The directorate has been highly successful in transitioning technology into the Army acquisition system through the Army PEO AMD, including the THAAD and PAC-3 programs. It also developed the cooperative U.S.-Israeli Arrow missile program for the PEOs management.
Kinetic energy weapons destroy incoming enemy targets with non-nuclear, direct hit-to-kill intercepts of strategic and tactical ballistic missiles in (endoatmospheric) and out (exoatmospheric) of the atmosphere. Key kinetic energy weapon projects include the following:
The U.S. Navy has selected the SSDC-managed LEAP (Lightweight Exo- Atmospheric Projectile) kill vehicle for use in its Upper Tier.
The Atmospheric Interceptor Technology (AIT) program will develop, integrate, and demonstrate high performance lightweight interceptor technology for hypersonic flight within the atmosphere.
The U.S. Armys Kinetic Energy Anti-Satellite (KE ASAT) program will provide the United States with the capability to interdict hostile satellites, preventing enemy space-based surveillance and targeting of U.S. battlefield assets.
The DAGGR (Depressed Altitude Guided Gun Round) program is developing a radar-guided, hit-to-kill projectile capable of fast, accurate, all-weather interdiction of point defense threats, such as air-to-ground missiles, short-range rockets, unmanned aerial vehicles, and cruise missiles.
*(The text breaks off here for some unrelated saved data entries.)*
(** * spz_converter.py: the prerequisite checker and the conversion invoker

    A shallow embedding of [SPZConverter] (its constructor,
    [check_prerequisites] and [convert]) and of the CLI part of [main].
    The Python code is a sequence of calls into the operating system
    (pathlib, shutil, os.environ, subprocess) with prints in between; it is
    modelled in a state and exception monad over

    - an immutable [World]: platform name, search path oracle, environment
      variables, working directory, and the behaviour of child processes;
    - a mutable [State]: the file system, the lines printed so far, and the
      history of [subprocess.run] calls.

    Scope of the environment model: POSIX path flavour, a file system of
    plain files and directories (no symbolic links, no permissions) with
    the limits of Linux on names (255 bytes) and paths (4095 bytes), and
    exceptions derived from [Exception] (asynchronous signals such as
    KeyboardInterrupt are outside the model). *)

From stdpp Require Import gmap strings list pretty.
From Stdlib Require Import ZArith String Ascii.

Open Scope string_scope.
Open Scope Z_scope.

(* ===================================================================== *)
(** ** Python values *)
(* ===================================================================== *)

(** Truth value of an [Optional[str]]: [None] and the empty string are
    false. *)
Definition truthy (o : option string) : bool :=
  match o with
  | Some s => negb (String.eqb s "")
  | None => false
  end.

(** Truth value of a [str]. *)
Definition nonempty (s : string) : bool := negb (String.eqb s "").

(** [s.startswith(pre)]. *)
Fixpoint starts_with (pre s : string) : bool :=
  match pre with
  | EmptyString => true
  | String a pre' =>
      match s with
      | EmptyString => false
      | String b s' => Ascii.eqb a b && starts_with pre' s'
      end
  end.

(** [sep.join(xs)]. *)
Definition join (sep : string) (xs : list string) : string := String.concat sep xs.

(** [repr] of a list of strings, for strings without quotes or escapes. *)
Definition repr_list (xs : list string) : string :=
  "[" ++ join ", " (map (fun x => "'" ++ x ++ "'") xs) ++ "]".

(* ===================================================================== *)
(** ** Exceptions *)
(* ===================================================================== *)

(** The exception classes the code distinguishes, and the ones the file
    system can raise.  All of them derive from [Exception];
    [FileNotFoundError], [FileExistsError] and [NotADirectoryError] derive
    from [OSError], which stands here for an [OSError] of no more special
    class. *)
Inductive exn : Type :=
| TimeoutExpired (cmd : list string) (timeout : Z)
| FileNotFoundError (msg : string)
| FileExistsError (msg : string)
| NotADirectoryError (msg : string)
| OSError (msg : string)
| ValueError (msg : string)
| OtherException (msg : string).

(** [str(e)], as the f-strings render it. *)
Definition exn_str (e : exn) : string :=
  match e with
  | TimeoutExpired cmd t =>
      "Command '" ++ repr_list cmd ++ "' timed out after " ++ pretty t ++ " seconds"
  | FileNotFoundError m | FileExistsError m | NotADirectoryError m
  | OSError m | ValueError m | OtherException m => m
  end.

(* ===================================================================== *)
(** ** pathlib, POSIX flavour *)
(* ===================================================================== *)

(** [s.split('/')]. *)
Fixpoint split_slash (s : string) : list string :=
  match s with
  | EmptyString => [""]
  | String c r =>
      if Ascii.eqb c "/" then "" :: split_slash r
      else match split_slash r with
           | h :: t => String c h :: t
           | [] => [String c ""]
           end
  end.

(** A parsed path: the root ([""], ["/"] or ["//"]) and the components. *)
Record PurePath : Type := mkPath { root : string; parts : list string }.

(** [posixpath.splitroot]: exactly two leading slashes are kept as ["//"]. *)
Definition splitroot (s : string) : string :=
  match s with
  | String "/" (String "/" (String "/" _)) => "/"
  | String "/" (String "/" _) => "//"
  | String "/" _ => "/"
  | _ => ""
  end.

(** [Path(s)]: empty components and ["."] are dropped. *)
Definition Path (s : string) : PurePath :=
  {| root := splitroot s;
     parts := filter (fun x => x ≠ "" ∧ x ≠ ".") (split_slash s) |}.

(** [str(p)]. *)
Definition path_str (p : PurePath) : string :=
  match root p, parts p with
  | "", [] => "."
  | r, t => r ++ join "/" t
  end.

(** [p / s]: an absolute right operand replaces the left one. *)
Definition joinpath (p : PurePath) (s : string) : PurePath :=
  let q := Path s in
  if String.eqb (root q) "" then {| root := root p; parts := parts p ++ parts q |}
  else q.

Notation "p // s" := (joinpath p s) (at level 40, left associativity).

(** [p.parent]. *)
Definition path_parent (p : PurePath) : PurePath :=
  {| root := root p; parts := removelast (parts p) |}.

Definition is_absolute (p : PurePath) : bool := negb (String.eqb (root p) "").

(** A plain file name: one component, neither empty nor a dot name. *)
Fixpoint no_slash (s : string) : bool :=
  match s with
  | EmptyString => true
  | String c r => negb (Ascii.eqb c "/") && no_slash r
  end.

Definition file_name (n : string) : Prop :=
  n ≠ "" ∧ n ≠ "." ∧ n ≠ ".." ∧ no_slash n = true.

(* ===================================================================== *)
(** ** The file system *)
(* ===================================================================== *)

Inductive node : Type := File | Dir.

#[global] Instance node_eq_dec : EqDecision node.
Proof. solve_decision. Defined.

(** Locations are lists of names from the root; the root itself ([[]]) is
    always a directory. *)
Abbreviation location := (list string).
Abbreviation filesystem := (gmap (list string) node).

Definition node_at (f : filesystem) (loc : location) : option node :=
  match loc with
  | [] => Some Dir
  | _ => f !! loc
  end.

(** One step of path resolution from directory [cur]. *)
Definition step (cur : location) (c : string) : location :=
  if String.eqb c ".." then removelast cur else cur ++ [c].
(** * get_module_io: the port-interface extractor, embedded and verified

    The script reads a Verilog module description into one string, finds the
    module name and the input and output declarations with three regular
    expressions, merges the declarations into two dictionaries keyed by
    signal name and writes them as rows of a .csv file.

    The embedding follows the script from the point where the file has been
    read in (the definition of the patterns) to its final [exit()].

    Text is a [string] of 8-bit characters read as the code points 0..255;
    the classes [\s] and [\w] of the [re] module are tabulated on that range. *)

From Stdlib Require Import Bool Arith Lia List String Ascii.
Import ListNotations.

Local Open Scope string_scope.
Local Open Scope list_scope.
Local Open Scope nat_scope.

(** ** Characters and character classes *)

Definition code (c : ascii) : nat := nat_of_ascii c.

Definition between (lo hi n : nat) : bool := (lo <=? n) && (n <=? hi).

(** [\s] of a str pattern: the white space of [str.isspace]. *)
Definition is_space (c : ascii) : bool :=
  let n := code c in
  between 9 13 n || between 28 32 n || (n =? 133) || (n =? 160).

(** [\w] of a str pattern: alphanumeric characters and the underscore. *)
Definition is_word (c : ascii) : bool :=
  let n := code c in
  between 48 57 n || between 65 90 n || (n =? 95) || between 97 122 n
  || (n =? 170) || between 178 179 n || (n =? 181) || between 185 186 n
  || between 188 190 n || between 192 214 n || between 216 246 n
  || between 248 255 n.

(** The items of a bracketed class [[...]]. *)
Inductive citem : Type :=
| Single (c : ascii)
| Range (lo hi : ascii)
| Space.

Definition cset := list citem.

Definition in_item (c : ascii) (i : citem) : bool :=
  match i with
  | Single d => Ascii.eqb c d
  | Range lo hi => between (code lo) (code hi) (code c)
  | Space => is_space c
  end.

Definition in_cset (c : ascii) (cs : cset) : bool := existsb (in_item c) cs.

(** ** Regular expressions

    The constructs the four patterns of the script use.  Repetition is only
    ever applied to a class ([\s*], [[...]+]) or, twice at most, to a
    bracket expression ([{0,2}]). *)

Inductive regex : Type :=
| Lit (s : string)              (* a run of literal characters *)
| Chr (cs : cset)               (* one character of a class *)
| Star (cs : cset)              (* greedy [cs*] *)
| Seq (a b : regex)
| Alt (a b : regex)             (* [a|b], [a] tried first *)
| Opt (a : regex)               (* greedy [a?] *)
| Group (n : nat) (a : regex)   (* capturing group number [n] *)
| NotBehind (cs : cset)         (* [(?<!c)] for a class of single characters *)
| WordB.                        (* [\b] *)

Infix ">>" := Seq (at level 61, right associativity).

(** [cs+] and [a{0,2}]. *)
Definition Plus (cs : cset) : regex := Chr cs >> Star cs.
Definition Rep02 (a : regex) : regex := Opt (a >> Opt a).

(** ** Matching

    A matcher state is the character before the current position, the text
    from the current position on and the groups captured so far. *)

Record mstate : Type := MState {
  prev : option ascii;
  rest : string;
  caps : list (nat * string)
}.

Fixpoint assoc (n : nat) (l : list (nat * string)) : option string :=
  match l with
  | [] => None
  | (k, v) :: l' => if k =? n then Some v else assoc n l'
  end.

(** A group that took no part in the match reads as the empty string, as in
    the tuples [findall] returns. *)
Definition group (n : nat) (l : list (nat * string)) : string :=
  match assoc n l with Some v => v | None => "" end.

Fixpoint take (n : nat) (s : string) : string :=
  match n, s with
  | S k, String c s' => String c (take k s')
  | _, _ => ""
  end.

Fixpoint last_char (p : option ascii) (s : string) : option ascii :=
  match s with
  | EmptyString => p
  | String c s' => last_char (Some c) s'
  end.

(** [strip l s]: [s] without its prefix [l], when it starts with [l]. *)
Fixpoint strip (l s : string) : option string :=
  match l, s with
  | EmptyString, _ => Some s
  | String a l', String b s' => if Ascii.eqb a b then strip l' s' else None
  | String _ _, EmptyString => None
  end.

Definition next_char (s : string) : option ascii :=
  match s with
  | EmptyString => None
  | String c _ => Some c
  end.

Definition word_at (o : option ascii) : bool :=
  match o with
  | Some c => is_word c
  | None => false
  end.

(** The text consumed between a state and a later one. *)
Definition consumed (st st' : mstate) : string :=
  take (String.length (rest st) - String.length (rest st')) (rest st).
Lemma alter_recolor φ ns x k s :
  NoDup (id <$> ns) → findIndex ns x = Some k →
  alter (set_state s) k (recolor φ ns) = recolor (upd φ x s) ns.
Proof.
  intros Hnd (n & Hk & Hid)%findIndex_Some. apply list_eq. intros j.
  unfold recolor. rewrite list_lookup_alter, !list_lookup_fmap.
  destruct (decide (k = j)) as [<-|Hne].
  - rewrite Hk. simpl. unfold upd. by rewrite decide_True.
  - destruct (ns !! j) as [n'|] eqn:Hj; [|done]. simpl. f_equal.
    unfold upd. rewrite decide_False; [done|]. intros Heq.
    apply Hne. apply (NoDup_lookup (id <$> ns) k j x); [done|..].
    + by rewrite list_lookup_fmap, Hk; simpl; rewrite Hid.
    + by rewrite list_lookup_fmap, Hj; simpl; rewrite Heq.
Qed.

(** [findIndex] of an id, then the write, whether the id is there or
    not. *)
Lemma mark_recolor φ ns x s :
  NoDup (id <$> ns) →
  match findIndex (recolor φ ns) x with
  | Some k => alter (set_state s) k (recolor φ ns)
  | None => recolor φ ns
  end = recolor (upd φ x s) ns.
Proof.
  intros Hnd. rewrite findIndex_recolor.
  destruct (findIndex ns x) as [k|] eqn:Hf; [by apply alter_recolor|].
  apply recolor_ext. intros y Hy. unfold upd.
  rewrite decide_False; [done|]. intros ->. by apply findIndex_None in Hf.
Qed.
(** * Dataset helper scripts: splitter, split validator, classification
      merger, age extractor and classification statistics

    A shallow embedding of the five command-line helpers under
    [dataset_helper_files/] and the properties their specification states
    about them, followed by further properties of the same code.

    Conventions of the embedding.
    - A JSONL file is the list of its text lines, in file order; a directory
      is the list of its files, each a name and its lines, in the order
      [os.listdir] happens to yield them.  Text is ASCII: a character is one
      byte, so [len] is the length of the string and the order of strings is
      the order [sorted] uses.
    - A parsed line is a [json] value; Python's [None] and JSON [null] are
      the same value, as they are after [json.loads].  Number literals with a
      fraction or an exponent are not represented: the scripts never compute
      with the numbers they read.
    - The library entry points the scripts call, [json.loads],
      [re.compile(p, re.IGNORECASE).findall], [datetime.strptime] and
      [sorted] on composite keys, are interfaces ([JsonLib], [ReLib],
      [DateLib], [SortLib]); every theorem holds for any implementation of
      them, and small reference implementations are given to evaluate the
      scripts on concrete files.
    - An exception is a value of [exn]; a loop body is a computation in a
      state-and-exception monad in which mutations made before a [raise]
      persist, as they do in Python.
    - Informational [print] calls (banners, progress, per-file totals) are
      left out; warnings and errors are kept as log events.  A line of a
      report is a constructor holding the values the line is formatted
      from, and a quotient is the pair of its operands.
    - The file has three parts: the scripts ([Py], [Eff], [Merger],
      [AgeExtractor], [Splitter], [Validator], [Report], [MergerMain],
      [ExtractorMain], [Analyzer]), the vocabulary of the statements ([Ref],
      [RefSort], [Spec], [Samples], [Words]), and the theorems. *)

From Stdlib Require Import String Ascii List ZArith Lia Bool Arith.
From Stdlib Require Import DecimalString.
From Stdlib Require Import Sorting.Sorted Sorting.Permutation.
Import ListNotations.
Set Warnings "-register-all".
Open Scope string_scope.
Open Scope list_scope.

(* ================================================================== *)
(** ** Python values and the operations the scripts apply to them *)

Module Py.

Inductive json : Type :=
| JNull
| JBool (b : bool)
| JInt (z : Z)
| JStr (s : string)
| JArr (items : list json)
| JObj (fields : list (string * json)).

(** The exceptions the four scripts can meet.  All of them are subclasses of
    [Exception]. *)
Inductive exn : Type :=
| JSONDecodeError
| AttributeError
| TypeError
| KeyError
| IndexError
| ValueError
| ZeroDivisionError.

Inductive result (A : Type) : Type :=
| Ok (a : A)
| Raise (e : exn).
Arguments Ok {A} a.
Arguments Raise {A} e.

(** [bool(v)], which is what [not v], [v or d] and [if v] test. *)
Definition truthy (v : json) : bool :=
  match v with
  | JNull => false
  | JBool b => b
  | JInt z => negb (z =? 0)%Z
  | JStr s => negb (s =? "")
  | JArr items => match items with [] => false | _ => true end
  | JObj fields => match fields with [] => false | _ => true end
  end.

(** [hash(v)] succeeds; lists and dicts raise [TypeError]. *)
Definition hashable (v : json) : bool :=
  match v with
  | JArr _ | JObj _ => false
  | _ => true
  end.

(** [a == b] on hashable values: [True == 1] and [False == 0] hold in
    Python, strings equal strings only, [None] equals [None] only.  Only
    hashable values are ever compared by the scripts as keys or identifiers
    (an unhashable one raises before), so the other cases are never
    reached. *)
Definition key_eqb (a b : json) : bool :=
  match a, b with
  | JNull, JNull => true
  | JBool x, JBool y => Bool.eqb x y
  | JInt x, JInt y => (x =? y)%Z
  | JBool x, JInt y | JInt y, JBool x => ((if x then 1 else 0) =? y)%Z
  | JStr x, JStr y => (x =? y)
  | _, _ => false
  end.

(** [v == "literal"]. *)
Definition is_str (v : json) (s : string) : bool :=
  match v with
  | JStr x => (x =? s)
  | _ => false
  end.

(** [v in [s1, s2, ...]] for a list of string literals. *)
Definition in_strs (v : json) (l : list string) : bool :=
  existsb (is_str v) l.

(** Lookup in the fields of an object. *)
Fixpoint lookup (k : string) (fields : list (string * json)) : option json :=
  match fields with
  | [] => None
  | (k', v) :: rest => if (k' =? k) then Some v else lookup k rest
  end.

(** [d[k] = v] on a [dict]: an existing key keeps its place, a new one goes
    last. *)
Fixpoint store (k : string) (v : json) (fields : list (string * json))
  : list (string * json) :=
  match fields with
  | [] => [(k, v)]
  | (k', v') :: rest =>
      if (k' =? k) then (k', v) :: rest else (k', v') :: store k v rest
  end.

(** [obj.get(k)]: [None] when the key is absent; [AttributeError] when
    [obj] is not a dict. *)
Definition get (obj : json) (k : string) : result json :=
  match obj with
  | JObj fields =>
      Ok (match lookup k fields with Some v => v | None => JNull end)
  | _ => Raise AttributeError
  end.

(** [obj.get(k, d)]. *)
Definition get_default (obj : json) (k : string) (d : json) : result json :=
  match obj with
  | JObj fields =>
      Ok (match lookup k fields with Some v => v | None => d end)
  | _ => Raise AttributeError
  end.

(** [obj[k]] with a string key: [KeyError] when a dict lacks it,
    [TypeError] on every other JSON value (lists and strings want integer
    indices, the rest is not subscriptable). *)
Definition getitem (obj : json) (k : string) : result json :=
  match obj with
  | JObj fields =>
      match lookup k fields with Some v => Ok v | None => Raise KeyError end
  | _ => Raise TypeError
  end.

(** [obj[k] = v] where [obj] came out of [json.loads]. *)
Definition setitem (obj : json) (k : string) (v : json) : result json :=
  match obj with
  | JObj fields => Ok (JObj (store k v fields))
  | _ => Raise TypeError
  end.

(** [a or b]. *)
Definition por (a b : json) : json := if truthy a then a else b.

(** [l[start:end]] for integer bounds: a negative bound counts from the end,
    and both are clamped to the list. *)
Definition slice {A : Type} (l : list A) (start stop : Z) : list A :=
  let len := Z.of_nat (length l) in
  let norm i := if (i <? 0)%Z then Z.max 0 (len + i) else Z.min i len in
  let s := norm start in
  let e := norm stop in
  firstn (Z.to_nat (e - s)) (skipn (Z.to_nat s) l).

(** [s.endswith(suffix)]. *)
Definition endswith (s suffix : string) : bool :=
  let n := String.length s in
  let m := String.length suffix in
  (m <=? n)%nat && (substring (n - m) m s =? suffix).

(** [s.startswith(p)]. *)
Definition startswith (s p : string) : bool := prefix p s.

(** [sorted(names)] on strings: insertion into an ascending list, by the
    character-code order Python compares strings with.  Equal strings are
    indistinguishable, so every sorting algorithm returns this list. *)
Fixpoint insert_by {A : Type} (name : A -> string) (x : A) (l : list A)
  : list A :=
  match l with
  | [] => [x]
  | y :: rest =>
      if String.leb (name x) (name y) then x :: l
      else y :: insert_by name x rest
  end.

Fixpoint sorted_by {A : Type} (name : A -> string) (l : list A) : list A :=
  match l with
  | [] => []
  | x :: rest => insert_by name x (sorted_by name rest)
  end.

End Py.
Import Py.

(* ================================================================== *)
(** ** A state-and-exception monad for loop bodies *)

Module Eff.

(** A computation over a state [St]: it ends normally with a value or raises,
    and in both cases leaves a state behind. *)
Definition M (St A : Type) : Type := St -> result A * St.

Definition ret {St A} (a : A) : M St A := fun s => (Ok a, s).

Definition bind {St A B} (m : M St A) (k : A -> M St B) : M St B :=
  fun s =>
    match m s with
    | (Ok a, s') => k a s'
    | (Raise e, s') => (Raise e, s')
    end.

Definition raise {St A} (e : exn) : M St A := fun s => (Raise e, s).

Definition lift {St A} (r : result A) : M St A := fun s => (r, s).

Definition modify {St} (f : St -> St) : M St unit := fun s => (Ok tt, f s).

Definition gets {St A} (f : St -> A) : M St A := fun s => (Ok (f s), s).

(** [try: m  except Exception as e: h e]: every exception of [exn] is an
    [Exception], so the handler always applies. *)
Definition try_except {St A} (m : M St A) (h : exn -> M St A) : M St A :=
  fun s =>
    match m s with
    | (Ok a, s') => (Ok a, s')
    | (Raise e, s') => h e s'
    end.

(** [for line_num, line in enumerate(f, n): body line_num line], stopping at
    the first exception that escapes [body]. *)
Fixpoint for_lines {St} (n : nat) (lines : list string)
    (body : nat -> string -> M St unit) : M St unit :=
  match lines with
  | [] => ret tt
  | line :: rest => bind (body n line) (fun _ => for_lines (S n) rest body)
  end.

(** [for x in items: body x]. *)
Fixpoint for_each {St A} (items : list A) (body : A -> M St unit)
  : M St unit :=
  match items with
  | [] => ret tt
  | x :: rest => bind (body x) (fun _ => for_each rest body)
  end.

End Eff.
Import Eff.

Declare Scope eff_scope.
Delimit Scope eff_scope with eff.
Notation "x <- m ;; k" := (bind m (fun x => k))
  (at level 61, m at next level, right associativity) : eff_scope.
Notation "m ;;; k" := (bind m (fun _ => k))
  (at level 61, right associativity) : eff_scope.

(* ================================================================== *)
(** ** The library calls the scripts depend on *)

(** [json.loads(line)]: [None] stands for [json.JSONDecodeError]. *)
Class JsonLib : Type := { json_loads : string -> option json }.

(** [re.compile(pattern, re.IGNORECASE).findall(text)] for a pattern with
    one capture group: the text of the group in each match, left to right. *)
Class ReLib : Type := { re_findall : string -> string -> list string }.

(** [datetime.strptime(text, '%Y-%m-%d').year]: [None] stands for
    [ValueError]. *)
Class DateLib : Type := { strptime_ymd_year : string -> option Z }.

Definition loads `{JsonLib} (line : string) : result json :=
  match json_loads line with
  | Some v => Ok v
  | None => Raise JSONDecodeError
  end.

(* ================================================================== *)
(** ** Classification Merger ([merge_classifications.py]) *)

Module Merger.

(** The composite key [(case_id, case_no)]. *)
Definition key : Type := (json * json)%type.

(** Tuple equality, component by component. *)
Definition key_eq (a b : key) : bool :=
  key_eqb (fst a) (fst b) && key_eqb (snd a) (snd b).

(** [hash((case_id, case_no))] succeeds. *)
Definition key_hashable (k : key) : bool :=
  hashable (fst k) && hashable (snd k).

(** The [classifications] dict, in insertion order. *)
Definition cdict : Type := list (key * json).

Fixpoint cdict_get (k : key) (d : cdict) : option json :=
  match d with
  | [] => None
  | (k', v) :: rest => if key_eq k' k then Some v else cdict_get k rest
  end.

(** [classifications[key] = value]. *)
Fixpoint cdict_set (k : key) (v : json) (d : cdict) : cdict :=
  match d with
  | [] => [(k, v)]
  | (k', v') :: rest =>
      if key_eq k' k then (k', v) :: rest else (k', v') :: cdict_set k v rest
  end.

Definition cdict_mem (k : key) (d : cdict) : bool :=
  match cdict_get k d with Some _ => true | None => false end.

(** One entry of [duplicates]. *)
Record duplicate : Type := {
  dup_case_id : json;
  dup_case_no : json;
  dup_file : string;
  dup_line : nat
}.

(** Warnings and errors printed while loading. *)
Inductive load_event : Type :=
| LoadMissingKey (file : string) (line_num : nat)
| LoadJsonError (file : string) (line_num : nat)
| LoadError (file : string) (line_num : nat).

Record load_state : Type := {
  classifications : cdict;
  duplicates : list duplicate;
  total_loaded : nat;
  load_log : list load_event
}.

Definition load_init : load_state :=
  {| classifications := []; duplicates := []; total_loaded := 0;
     load_log := [] |}.

Definition load_print (ev : load_event) : M load_state unit :=
  modify (fun st =>
    {| classifications := classifications st; duplicates := duplicates st;
       total_loaded := total_loaded st; load_log := load_log st ++ [ev] |}).

(** [key in classifications]: hashes the key first. *)
Definition load_key_in (k : key) : M load_state bool :=
  if key_hashable k then gets (fun st => cdict_mem k (classifications st))
  else raise TypeError.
The Weapons Directorate is also pursuing high energy lasers to contribute to the development of space-, aircraft-, or ground-based weapons capable of killing boost and post-boost reentry vehicles, cruise missiles, and other airborne tactical targets.
The THEL (Tactical High Energy Laser) offers a cost effective, speed of light, continuous kill capability against multiple, low signature, maneuvering tactical threats. Anywhere it can track it can kill. High energy laser effectiveness tests have demonstrated significant capability against the evolving air threat, using realistic targets and timelines.
The Weapons Directorate conducts extensive lethality testing in order to provide real-time user support to weapon developers and missile defense architecture planners. They develop, validate, and maintain a systems-level lethality-prediction-criteria data base and conduct model, full-scale laboratory, sled, and flight tests. The scale model tests use light gas guns at Arnold Engineering Development Center, Naval Research Laboratory, University of Alabama in Huntsville, and the Army Research Laboratory. Hit-to-kill sled tests at Holloman Air Force Base, NM, provide full-scale test data against chemical, biological, high explosive, and simulated nuclear targets. Participation in flight tests at White Sands Missile Range, NM, allows evaluation of simulated bulk chemical and chemical submunition payload lethality for hit-to-kill intercepts.